Au palmarès des idées les plus en vogue actuellement au sein de l’Union européenne (UE), on trouve: la réinvention de sa relation avec l’Afrique.

C’est donc avec une telle idée que les Européens comptent lutter contre le sous-développement qui gangrène le continent noir. Depuis peu, l’UE n’a plus que cette douce chanson à la bouche. «L’Afrique est un enjeu déterminant pour l’Europe. C’est un continent très jeune; les moins de 25 ans constituent 60 % de sa population. Il affiche un potentiel économique très élevé (en 2020, il a placé 8 pays dans les 20 plus fortes croissances économiques du monde, selon le FMI). Il regorge de matières premières et de ressources naturelles, notamment des terres rares, cruciales pour les produits de haute technologie du futur».

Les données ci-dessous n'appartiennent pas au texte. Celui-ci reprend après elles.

(** The additions of
    [sum(r.llm_response.usage.get('total_tokens', 0) for r in ... if ...)]:
    the items are taken one by one, each read and then added to the
    numbers [seen] so far. *)
Fixpoint sum_total_tokens (seen : list number) (rs : list ProcessingResult.t)
  : Result (list number) :=
  match rs with
  | [] => Ok seen
  | r :: rest =>
      match ProcessingResult.llm_response r with
      | Some response =>
          if py_truthy (LLMResponse.usage response) then
            v <~ py_get (LLMResponse.usage response) "total_tokens" (JInt 0) ;;
            seen' <~ py_sum_step seen v ;;
            sum_total_tokens seen' rest
          else sum_total_tokens seen rest
      | None => sum_total_tokens seen rest
      end
  end.

(** The part of [batch_process_with_summary] after the results are in. *)
Definition summarize {W} (env : Env W) (results : list ProcessingResult.t)
  : Result Summary.t :=
  let successful_results := filter ProcessingResult.success results in
  let failed_results :=
    filter (fun r => negb (ProcessingResult.success r)) results in
  let total_processing_time :=
    py_sum_floats (float_sum env)
                  (map ProcessingResult.processing_time results) in
  tokens <~ sum_total_tokens [] successful_results ;;
  let total_tokens := py_sum_value (float_sum env) tokens in
  results_ <~ rmap ProcessingResult.to_dict results ;;
  Ok (Summary.Build
        (List.length results)
        (List.length successful_results)
        (List.length failed_results)
        total_processing_time
        (match results with
         | [] => 0%Q
         | _ => float_div env total_processing_time
                          (Z.of_nat (List.length results))
         end)
        total_tokens
        results_
        (flat_map (fun r => match ProcessingResult.error_message r with
                            | Some m => if Py.truthy m then [m] else []
                            | None => []
                            end) failed_results)).

Definition batch_process_with_summary {W} (env : Env W) (self : t)
    (user_prompt : option string) : M W Summary.t :=
  results <- process_all_files env self user_prompt ;;
  lift (summarize env results).

End AIAgent.

End Agent.


(* ================================================================== *)
(** ** file_reader.py over the file system

    The agent above takes [read_file] and [scan_directory] from its
    environment.  This part embeds the methods of [FileReader] themselves,
    over the calls they make: [Path.exists], [Path.is_dir], [Path.glob],
    [Path.is_file], [Path.stat] and [open(...).read()].  [Path.stat] either
    gives a size or raises [OSError]; [open(...).read()] may raise any
    exception, [UnicodeDecodeError] among them.  [Path.exists],
    [Path.is_dir], [Path.is_file] and [Path.glob] are taken to answer
    without raising, and [glob]'s paths are taken as a list before the loop
    runs over them.  [Path.suffix] is [pathlib]'s and is a field of the file
    system too. *)

Module PyCase.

Le dire (comme l’a encore fait à Bruxelles les 17 et 18 février dernier) est un coup de poignard pas très surprenant de la part de l’UE qui a essentiellement œuvré pour sa petite entreprise personnelle des années durant. Mieux, c’est une hypocrisie, mais une hypocrisie maligne, qui enferme. Elle ne permet pas la coexistence des contradictions mais promeut un discours hégémonique.

Et Moussa Faki Mahamat de situer le débat: «la raréfaction des financements en dépit de leur immense disponibilité potentielle renforce l’obsédante question de la reprise économique. Le fait que notre partenariat n’a pas été capable, jusqu’ici, de réussir, en plénitude, cette mobilisation possible en faveur d’un vrai plan de reconstruction et de modernisation, est franchement désolant. Le nœud ici n’est pas la disponibilité des financements mais encore et toujours le rassemblement des volontés politiques garantissant les meilleures affectations et surtout les systèmes d’une gouvernance mondiale juste et solidaire».

Au vrai, pense le président de la Commission de l’Union africaine, l’octroi massif de moyens, pourtant nécessaires, ne règle aucunement les angoisses africaines. Pire, les intentions louables de l’UE deviennent suspectes. À l’écouter, tout est maintien d’une stratégie qui privilégie les intérêts européens et programmation d’une mort lente de l’Afrique. Car son programme de financement du développement du continent africain, nait l’exclusion. Être le chantre du réformisme, de la clarté, du sérieux dans les choix comme dans la mise en œuvre des mesures promises aux Africains, cette démarche vise-t-elle seulement à remettre une pièce dans la machine? Ne l’espérons pas! Ceux qui en rêvent devraient y réfléchir à deux fois.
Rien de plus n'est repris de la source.